> **Data extracted from a collection**
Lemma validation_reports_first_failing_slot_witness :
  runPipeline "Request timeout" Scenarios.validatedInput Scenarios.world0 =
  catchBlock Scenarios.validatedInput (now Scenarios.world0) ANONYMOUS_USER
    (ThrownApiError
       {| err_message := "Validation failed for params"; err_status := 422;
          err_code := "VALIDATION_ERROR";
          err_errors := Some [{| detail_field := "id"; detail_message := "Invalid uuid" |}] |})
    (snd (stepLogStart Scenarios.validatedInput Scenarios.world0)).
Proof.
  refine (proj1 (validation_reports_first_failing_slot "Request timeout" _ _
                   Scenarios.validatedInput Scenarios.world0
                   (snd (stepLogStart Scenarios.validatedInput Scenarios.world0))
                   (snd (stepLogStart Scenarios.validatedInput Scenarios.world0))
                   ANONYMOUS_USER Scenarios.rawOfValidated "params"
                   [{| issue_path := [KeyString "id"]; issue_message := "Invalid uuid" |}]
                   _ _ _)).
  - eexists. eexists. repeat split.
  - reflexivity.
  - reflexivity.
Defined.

...

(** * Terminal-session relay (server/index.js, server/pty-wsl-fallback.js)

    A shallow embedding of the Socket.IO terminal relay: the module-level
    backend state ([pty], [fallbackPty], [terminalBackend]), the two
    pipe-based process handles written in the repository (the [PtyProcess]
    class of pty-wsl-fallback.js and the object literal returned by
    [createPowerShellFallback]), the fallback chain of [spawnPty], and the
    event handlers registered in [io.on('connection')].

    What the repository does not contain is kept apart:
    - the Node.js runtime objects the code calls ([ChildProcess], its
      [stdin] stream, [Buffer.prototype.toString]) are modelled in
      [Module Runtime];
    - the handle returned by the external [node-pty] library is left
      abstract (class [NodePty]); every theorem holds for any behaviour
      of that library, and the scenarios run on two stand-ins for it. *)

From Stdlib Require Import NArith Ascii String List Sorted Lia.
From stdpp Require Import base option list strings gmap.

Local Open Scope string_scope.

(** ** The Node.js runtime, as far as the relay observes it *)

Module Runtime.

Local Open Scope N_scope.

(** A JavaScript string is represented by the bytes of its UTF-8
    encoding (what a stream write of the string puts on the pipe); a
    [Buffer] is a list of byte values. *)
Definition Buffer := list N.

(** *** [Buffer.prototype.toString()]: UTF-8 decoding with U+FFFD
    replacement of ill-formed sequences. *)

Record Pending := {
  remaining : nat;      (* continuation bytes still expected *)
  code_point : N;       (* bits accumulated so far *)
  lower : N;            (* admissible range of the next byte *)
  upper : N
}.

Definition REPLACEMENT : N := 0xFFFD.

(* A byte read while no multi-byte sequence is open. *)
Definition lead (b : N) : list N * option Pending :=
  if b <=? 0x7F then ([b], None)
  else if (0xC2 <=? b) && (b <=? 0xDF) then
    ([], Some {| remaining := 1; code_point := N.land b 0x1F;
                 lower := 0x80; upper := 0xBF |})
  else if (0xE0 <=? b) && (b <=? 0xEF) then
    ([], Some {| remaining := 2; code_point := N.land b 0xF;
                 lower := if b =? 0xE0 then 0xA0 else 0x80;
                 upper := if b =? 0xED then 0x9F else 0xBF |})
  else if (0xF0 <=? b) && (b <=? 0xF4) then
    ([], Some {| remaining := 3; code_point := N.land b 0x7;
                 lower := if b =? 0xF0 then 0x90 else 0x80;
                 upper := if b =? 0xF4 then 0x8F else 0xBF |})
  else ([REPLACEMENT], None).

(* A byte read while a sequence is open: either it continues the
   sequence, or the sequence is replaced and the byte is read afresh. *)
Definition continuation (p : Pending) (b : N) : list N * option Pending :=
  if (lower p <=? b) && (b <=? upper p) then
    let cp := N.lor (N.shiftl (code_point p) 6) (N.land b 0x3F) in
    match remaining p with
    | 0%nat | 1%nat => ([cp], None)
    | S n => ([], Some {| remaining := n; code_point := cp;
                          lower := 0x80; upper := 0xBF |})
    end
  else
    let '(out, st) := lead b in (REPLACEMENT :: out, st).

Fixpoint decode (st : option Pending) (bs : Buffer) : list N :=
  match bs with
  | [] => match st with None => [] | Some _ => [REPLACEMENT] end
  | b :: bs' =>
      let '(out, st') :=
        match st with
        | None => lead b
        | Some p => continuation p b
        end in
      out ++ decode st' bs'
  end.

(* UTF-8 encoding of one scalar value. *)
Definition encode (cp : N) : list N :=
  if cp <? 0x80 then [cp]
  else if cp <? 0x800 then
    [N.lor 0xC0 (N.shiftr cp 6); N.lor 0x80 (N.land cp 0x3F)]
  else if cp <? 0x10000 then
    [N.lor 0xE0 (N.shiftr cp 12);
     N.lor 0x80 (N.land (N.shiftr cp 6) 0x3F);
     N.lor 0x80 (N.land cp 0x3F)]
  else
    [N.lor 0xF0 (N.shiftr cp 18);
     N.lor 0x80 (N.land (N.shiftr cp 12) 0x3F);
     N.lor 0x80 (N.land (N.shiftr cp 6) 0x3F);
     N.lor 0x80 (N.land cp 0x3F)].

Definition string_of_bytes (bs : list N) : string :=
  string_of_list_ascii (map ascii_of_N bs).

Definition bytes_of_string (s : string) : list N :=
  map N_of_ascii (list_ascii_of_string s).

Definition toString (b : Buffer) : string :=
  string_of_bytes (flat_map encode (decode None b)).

...

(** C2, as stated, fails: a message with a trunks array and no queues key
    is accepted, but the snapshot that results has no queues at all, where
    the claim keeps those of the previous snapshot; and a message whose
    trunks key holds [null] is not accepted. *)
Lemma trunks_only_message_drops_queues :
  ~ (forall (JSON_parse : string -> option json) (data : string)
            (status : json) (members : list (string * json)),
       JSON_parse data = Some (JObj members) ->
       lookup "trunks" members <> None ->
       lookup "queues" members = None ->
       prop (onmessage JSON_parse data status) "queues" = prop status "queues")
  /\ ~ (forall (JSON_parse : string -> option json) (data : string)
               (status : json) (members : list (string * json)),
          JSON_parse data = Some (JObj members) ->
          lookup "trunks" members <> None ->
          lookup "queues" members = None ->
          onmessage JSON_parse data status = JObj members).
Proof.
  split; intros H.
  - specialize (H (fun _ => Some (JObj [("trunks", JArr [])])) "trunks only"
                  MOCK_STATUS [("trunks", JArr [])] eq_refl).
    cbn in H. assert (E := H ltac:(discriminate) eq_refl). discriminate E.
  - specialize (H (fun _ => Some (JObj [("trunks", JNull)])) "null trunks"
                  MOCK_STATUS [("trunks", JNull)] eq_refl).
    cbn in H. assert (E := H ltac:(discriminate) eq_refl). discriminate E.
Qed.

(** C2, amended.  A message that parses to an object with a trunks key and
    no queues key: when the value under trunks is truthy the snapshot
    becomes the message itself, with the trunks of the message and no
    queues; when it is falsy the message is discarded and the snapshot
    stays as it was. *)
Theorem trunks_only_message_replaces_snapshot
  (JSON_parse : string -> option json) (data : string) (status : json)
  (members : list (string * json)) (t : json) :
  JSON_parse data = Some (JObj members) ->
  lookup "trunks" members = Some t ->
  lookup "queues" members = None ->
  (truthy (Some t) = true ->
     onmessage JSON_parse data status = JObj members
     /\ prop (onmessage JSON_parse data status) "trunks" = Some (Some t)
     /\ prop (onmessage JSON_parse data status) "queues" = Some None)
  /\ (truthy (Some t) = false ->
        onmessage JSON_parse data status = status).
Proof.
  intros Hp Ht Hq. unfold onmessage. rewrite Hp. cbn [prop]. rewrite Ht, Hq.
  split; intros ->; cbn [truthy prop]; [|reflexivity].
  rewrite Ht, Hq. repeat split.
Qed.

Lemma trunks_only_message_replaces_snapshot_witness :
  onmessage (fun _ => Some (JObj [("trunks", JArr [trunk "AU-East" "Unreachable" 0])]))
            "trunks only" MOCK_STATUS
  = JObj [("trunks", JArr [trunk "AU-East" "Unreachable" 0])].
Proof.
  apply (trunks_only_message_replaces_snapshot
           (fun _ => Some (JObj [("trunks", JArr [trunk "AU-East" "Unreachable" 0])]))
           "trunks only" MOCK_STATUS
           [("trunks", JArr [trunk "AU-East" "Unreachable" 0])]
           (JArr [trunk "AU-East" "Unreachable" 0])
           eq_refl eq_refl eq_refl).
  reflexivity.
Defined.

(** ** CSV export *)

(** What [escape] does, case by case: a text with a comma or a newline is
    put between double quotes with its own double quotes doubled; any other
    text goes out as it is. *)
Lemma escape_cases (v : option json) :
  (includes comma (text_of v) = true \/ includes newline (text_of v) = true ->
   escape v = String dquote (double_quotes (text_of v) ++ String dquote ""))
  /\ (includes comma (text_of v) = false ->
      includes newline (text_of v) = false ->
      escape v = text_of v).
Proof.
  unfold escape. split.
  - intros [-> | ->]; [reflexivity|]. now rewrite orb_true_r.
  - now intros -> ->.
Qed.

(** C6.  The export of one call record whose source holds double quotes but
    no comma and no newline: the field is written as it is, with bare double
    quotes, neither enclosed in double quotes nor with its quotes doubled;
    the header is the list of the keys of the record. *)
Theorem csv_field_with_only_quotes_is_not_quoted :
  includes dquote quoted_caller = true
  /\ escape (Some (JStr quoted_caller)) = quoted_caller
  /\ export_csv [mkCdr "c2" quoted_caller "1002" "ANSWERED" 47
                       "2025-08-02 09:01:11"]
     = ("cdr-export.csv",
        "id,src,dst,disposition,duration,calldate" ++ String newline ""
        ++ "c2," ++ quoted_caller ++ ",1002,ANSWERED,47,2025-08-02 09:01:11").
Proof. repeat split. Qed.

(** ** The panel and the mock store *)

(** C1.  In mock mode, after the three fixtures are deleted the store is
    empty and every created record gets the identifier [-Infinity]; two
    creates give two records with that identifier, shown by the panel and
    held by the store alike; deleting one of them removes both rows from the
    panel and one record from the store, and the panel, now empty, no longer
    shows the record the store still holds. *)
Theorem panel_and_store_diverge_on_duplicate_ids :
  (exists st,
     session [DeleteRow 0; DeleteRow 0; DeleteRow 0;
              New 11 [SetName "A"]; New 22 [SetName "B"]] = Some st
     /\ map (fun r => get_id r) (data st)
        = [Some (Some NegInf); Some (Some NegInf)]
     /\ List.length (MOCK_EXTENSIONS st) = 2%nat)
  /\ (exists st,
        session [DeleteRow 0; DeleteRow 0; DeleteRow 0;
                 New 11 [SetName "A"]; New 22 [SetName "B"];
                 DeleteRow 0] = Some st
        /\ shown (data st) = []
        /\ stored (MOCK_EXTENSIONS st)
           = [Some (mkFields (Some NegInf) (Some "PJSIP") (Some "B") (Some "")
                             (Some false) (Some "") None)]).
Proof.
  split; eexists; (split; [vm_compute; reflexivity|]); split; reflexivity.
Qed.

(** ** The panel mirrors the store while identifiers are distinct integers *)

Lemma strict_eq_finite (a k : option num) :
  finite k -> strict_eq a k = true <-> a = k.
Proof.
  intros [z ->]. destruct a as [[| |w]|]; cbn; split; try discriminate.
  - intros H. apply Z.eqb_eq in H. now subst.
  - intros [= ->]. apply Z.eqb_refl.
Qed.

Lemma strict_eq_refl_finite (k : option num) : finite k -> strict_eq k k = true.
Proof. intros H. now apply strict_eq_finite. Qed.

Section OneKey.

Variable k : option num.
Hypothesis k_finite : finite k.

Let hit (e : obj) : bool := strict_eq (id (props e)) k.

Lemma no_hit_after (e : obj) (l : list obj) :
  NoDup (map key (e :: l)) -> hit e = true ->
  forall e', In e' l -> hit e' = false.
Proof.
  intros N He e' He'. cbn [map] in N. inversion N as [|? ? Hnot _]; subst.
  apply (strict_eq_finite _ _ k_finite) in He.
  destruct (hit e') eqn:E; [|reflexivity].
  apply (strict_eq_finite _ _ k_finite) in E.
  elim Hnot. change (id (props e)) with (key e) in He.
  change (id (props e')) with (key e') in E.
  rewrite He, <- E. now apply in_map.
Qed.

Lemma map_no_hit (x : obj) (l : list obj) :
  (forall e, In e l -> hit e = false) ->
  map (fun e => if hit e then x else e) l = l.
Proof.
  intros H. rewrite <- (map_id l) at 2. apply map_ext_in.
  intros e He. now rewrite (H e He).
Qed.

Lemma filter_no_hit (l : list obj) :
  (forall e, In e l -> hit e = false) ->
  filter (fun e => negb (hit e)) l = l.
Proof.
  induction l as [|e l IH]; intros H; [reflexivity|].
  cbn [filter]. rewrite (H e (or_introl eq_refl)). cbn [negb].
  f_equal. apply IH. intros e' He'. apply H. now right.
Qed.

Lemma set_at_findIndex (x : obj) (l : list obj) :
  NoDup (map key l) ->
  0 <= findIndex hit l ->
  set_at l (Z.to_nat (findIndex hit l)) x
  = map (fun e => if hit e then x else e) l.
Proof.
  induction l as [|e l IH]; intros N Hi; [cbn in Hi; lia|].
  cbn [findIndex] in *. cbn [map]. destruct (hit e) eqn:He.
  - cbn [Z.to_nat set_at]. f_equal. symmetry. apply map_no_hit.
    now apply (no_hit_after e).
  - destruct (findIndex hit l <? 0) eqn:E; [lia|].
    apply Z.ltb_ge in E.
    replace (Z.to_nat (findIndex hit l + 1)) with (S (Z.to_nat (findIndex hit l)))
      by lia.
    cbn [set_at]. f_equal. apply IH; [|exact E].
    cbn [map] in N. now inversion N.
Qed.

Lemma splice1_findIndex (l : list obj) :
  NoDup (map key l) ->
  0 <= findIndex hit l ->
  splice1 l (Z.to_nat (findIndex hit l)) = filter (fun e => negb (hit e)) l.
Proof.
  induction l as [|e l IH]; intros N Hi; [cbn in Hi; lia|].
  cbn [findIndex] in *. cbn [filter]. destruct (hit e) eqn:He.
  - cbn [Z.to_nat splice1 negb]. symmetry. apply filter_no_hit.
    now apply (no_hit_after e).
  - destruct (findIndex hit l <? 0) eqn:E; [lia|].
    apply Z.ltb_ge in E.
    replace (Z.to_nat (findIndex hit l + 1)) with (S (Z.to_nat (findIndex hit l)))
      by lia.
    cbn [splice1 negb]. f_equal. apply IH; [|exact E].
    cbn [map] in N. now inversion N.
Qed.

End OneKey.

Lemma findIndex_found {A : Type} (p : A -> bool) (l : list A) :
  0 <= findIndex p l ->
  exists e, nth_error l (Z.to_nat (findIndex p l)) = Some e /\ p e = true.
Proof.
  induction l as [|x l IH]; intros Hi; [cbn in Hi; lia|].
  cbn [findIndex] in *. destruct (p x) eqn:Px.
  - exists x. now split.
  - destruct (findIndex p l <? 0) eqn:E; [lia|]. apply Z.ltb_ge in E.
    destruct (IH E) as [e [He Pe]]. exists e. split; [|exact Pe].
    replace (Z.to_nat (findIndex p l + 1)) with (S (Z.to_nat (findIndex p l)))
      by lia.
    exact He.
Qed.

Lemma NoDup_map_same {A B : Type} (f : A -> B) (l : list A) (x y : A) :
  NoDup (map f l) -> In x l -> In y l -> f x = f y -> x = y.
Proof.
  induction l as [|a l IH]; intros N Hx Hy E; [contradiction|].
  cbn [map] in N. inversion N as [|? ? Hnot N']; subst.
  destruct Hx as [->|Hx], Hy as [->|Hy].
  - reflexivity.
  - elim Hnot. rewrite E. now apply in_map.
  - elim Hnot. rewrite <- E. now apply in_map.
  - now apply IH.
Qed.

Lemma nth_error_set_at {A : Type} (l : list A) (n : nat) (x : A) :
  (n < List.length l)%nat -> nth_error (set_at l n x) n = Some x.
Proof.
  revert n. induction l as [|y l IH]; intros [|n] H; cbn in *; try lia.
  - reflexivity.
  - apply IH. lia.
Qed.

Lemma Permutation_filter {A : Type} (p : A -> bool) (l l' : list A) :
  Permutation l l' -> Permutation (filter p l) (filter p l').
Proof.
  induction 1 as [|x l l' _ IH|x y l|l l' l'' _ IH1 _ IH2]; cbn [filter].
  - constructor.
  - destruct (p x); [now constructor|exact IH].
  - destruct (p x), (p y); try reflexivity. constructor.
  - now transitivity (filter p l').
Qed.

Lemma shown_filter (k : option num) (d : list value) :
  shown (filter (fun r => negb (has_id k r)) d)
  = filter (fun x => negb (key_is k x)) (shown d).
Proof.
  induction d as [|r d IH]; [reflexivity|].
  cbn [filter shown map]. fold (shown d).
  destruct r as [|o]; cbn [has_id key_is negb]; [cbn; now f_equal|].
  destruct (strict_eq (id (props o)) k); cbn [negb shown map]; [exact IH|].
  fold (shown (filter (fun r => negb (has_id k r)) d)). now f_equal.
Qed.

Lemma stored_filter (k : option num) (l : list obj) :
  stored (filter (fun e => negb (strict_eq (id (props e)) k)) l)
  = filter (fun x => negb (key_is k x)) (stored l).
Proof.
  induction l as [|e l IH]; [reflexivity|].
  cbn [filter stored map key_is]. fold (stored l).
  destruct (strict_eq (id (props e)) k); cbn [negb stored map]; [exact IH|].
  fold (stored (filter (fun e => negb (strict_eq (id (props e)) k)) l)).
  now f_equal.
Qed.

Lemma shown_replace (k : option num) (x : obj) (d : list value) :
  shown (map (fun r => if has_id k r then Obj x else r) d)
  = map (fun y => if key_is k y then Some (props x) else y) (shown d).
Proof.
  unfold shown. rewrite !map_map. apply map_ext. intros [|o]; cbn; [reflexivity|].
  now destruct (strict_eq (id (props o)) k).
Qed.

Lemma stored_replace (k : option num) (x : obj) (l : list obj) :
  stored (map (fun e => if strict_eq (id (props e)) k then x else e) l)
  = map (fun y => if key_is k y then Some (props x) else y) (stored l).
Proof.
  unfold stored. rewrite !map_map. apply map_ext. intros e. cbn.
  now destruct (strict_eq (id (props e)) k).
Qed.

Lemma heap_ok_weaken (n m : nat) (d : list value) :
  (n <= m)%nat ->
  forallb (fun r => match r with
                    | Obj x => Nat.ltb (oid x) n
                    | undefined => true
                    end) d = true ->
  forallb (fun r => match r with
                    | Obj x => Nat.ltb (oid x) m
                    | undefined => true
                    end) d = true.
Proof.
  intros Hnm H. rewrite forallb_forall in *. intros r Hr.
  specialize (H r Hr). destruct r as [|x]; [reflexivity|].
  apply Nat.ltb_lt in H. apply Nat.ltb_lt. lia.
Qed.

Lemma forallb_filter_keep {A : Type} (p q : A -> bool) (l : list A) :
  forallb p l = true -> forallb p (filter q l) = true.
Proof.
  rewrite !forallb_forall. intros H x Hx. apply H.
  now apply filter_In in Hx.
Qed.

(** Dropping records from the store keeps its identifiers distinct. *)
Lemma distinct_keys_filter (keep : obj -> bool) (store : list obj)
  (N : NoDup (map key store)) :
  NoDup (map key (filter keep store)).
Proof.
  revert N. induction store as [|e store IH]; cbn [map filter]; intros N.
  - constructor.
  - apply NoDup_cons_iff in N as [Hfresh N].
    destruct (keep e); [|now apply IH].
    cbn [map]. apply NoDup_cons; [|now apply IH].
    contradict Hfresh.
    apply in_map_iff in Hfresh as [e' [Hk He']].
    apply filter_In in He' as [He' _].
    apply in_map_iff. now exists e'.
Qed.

> **The problem**
After locating the line holding "From stdpp Require" above, output exactly that line and every line after it through the line holding "sequence, or the". Include nothing else.

> **Solved exercise**
From stdpp Require Import base option list strings gmap.

Local Open Scope string_scope.

(** ** The Node.js runtime, as far as the relay observes it *)

Module Runtime.

Local Open Scope N_scope.

(** A JavaScript string is represented by the bytes of its UTF-8
    encoding (what a stream write of the string puts on the pipe); a
    [Buffer] is a list of byte values. *)
Definition Buffer := list N.

(** *** [Buffer.prototype.toString()]: UTF-8 decoding with U+FFFD
    replacement of ill-formed sequences. *)

Record Pending := {
  remaining : nat;      (* continuation bytes still expected *)
  code_point : N;       (* bits accumulated so far *)
  lower : N;            (* admissible range of the next byte *)
  upper : N
}.

Definition REPLACEMENT : N := 0xFFFD.

(* A byte read while no multi-byte sequence is open. *)
Definition lead (b : N) : list N * option Pending :=
  if b <=? 0x7F then ([b], None)
  else if (0xC2 <=? b) && (b <=? 0xDF) then
    ([], Some {| remaining := 1; code_point := N.land b 0x1F;
                 lower := 0x80; upper := 0xBF |})
  else if (0xE0 <=? b) && (b <=? 0xEF) then
    ([], Some {| remaining := 2; code_point := N.land b 0xF;
                 lower := if b =? 0xE0 then 0xA0 else 0x80;
                 upper := if b =? 0xED then 0x9F else 0xBF |})
  else if (0xF0 <=? b) && (b <=? 0xF4) then
    ([], Some {| remaining := 3; code_point := N.land b 0x7;
                 lower := if b =? 0xF0 then 0x90 else 0x80;
                 upper := if b =? 0xF4 then 0x8F else 0xBF |})
  else ([REPLACEMENT], None).

(* A byte read while a sequence is open: either it continues the
   sequence, or the sequence is replaced and the byte is read afresh. *)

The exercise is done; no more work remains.